Armed with information on vibrio bacteria levels in local waters, health care providers and public health agencies could also warn patients and the public about the risk of swimming or water sports.
Revere is excited about the opportunities for collaboration the new research coordinated network provides.
“As academics we get fairly narrowly focused in our work and as we progress in our career, we get even more specialized in what we know and that means we often know a lot less about other fields,” she said. “With this project we will overlap our knowledge bases and pursue a common goal: to improve or maintain human health.”
Other UF researchers involved in this initiative are Steering Committee members Professor Hugh Fan, Ph.D., from the Department of Mechanical and Aerospace Engineering; and Norman Beatty, Ph.D., assistant professor of medicine at UF’s Division of Infectious Diseases and Global Medicine.
Keith Benson, Ph.D., a clinical professor at PHHP’s Department of Health Services Research, Management and Policy, and Runi Foster, a clinical associate professor in UF’s College of Medicine, also serve on the initiative’s Healthcare Leaders Advisory Panel. Network collaborators are Jose Burgos, Ph.D., an assistant professor in the Department of Environmental and Global Health with PHHP, and Katherine Deliz, Ph.D., an assistant professor with Engineering School of Sustainable Infrastructure and Environment with the College of Engineering.

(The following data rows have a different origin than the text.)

Lemma replace_fileless k cs new r :
  replace_children_if_necessary k cs new = Ok r → is_writer_kind k = false → Forall (λ c, fileless c = true) cs →
  Forall (λ c, fileless c = true) new.*1 → fileless r.1 = true.
Proof. intros [->| ->]%replace_node Hk Hcs Hnew; by apply fileless_node. Qed.

Lemma make_empty_fileless p r : make_empty_exec_serde_safe p = Ok r → fileless p = true → fileless r.1 = true.
Proof.
  revert r. induction p as [l|k cs IH] using plan_ind; intros r Hr Hp.
  { destruct l; cbn in Hr; try (by injection Hr as <-). destruct (n <=? 1); by injection Hr as <-. }
  cbn [make_empty_exec_serde_safe] in Hr. step Hr as new Hnew. apply traverse_ok in Hnew.
  apply fileless_node in Hp as [Hk Hcs]. eapply replace_fileless; [done..|]. clear Hr.
  induction Hnew as [|c r' cs new Hc _ IHc]; [constructor|]. inversion_clear IH. inversion_clear Hcs. cbn. constructor; auto.
Qed.

Lemma writer_is_stage id plan partitioning w :
  create_shuffle_writer_with_config job_id id plan partitioning = Ok w → fileless plan = true → is_stage w.
Proof.
  intros (c & Hc & Hw)%writer_shape Hp. apply make_empty_fileless in Hc; [|done].
  destruct Hw as [[_ ->]|(exprs & n & _ & _ & ->)]; eexists _, _; done.
Qed.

The larger NSF initiative has three other components, with separate grants for each area of study:
- Private well water research, particularly on the Gulf coast, led by Auburn University
- OneEarth, OneHealth, a study of ecosystems and health led by the University of Illinois
- GeoCAFE, an effort to convene experts, accelerate progress and expand geoscience research on environmental change and human health, led by Boston University
“We cannot separate the environment in which humans live and work, and we, environmental engineers, can make human lives better,” Jutla said. “I tell my graduate students if we can save one life from what we are doing, we are OK. We are good.”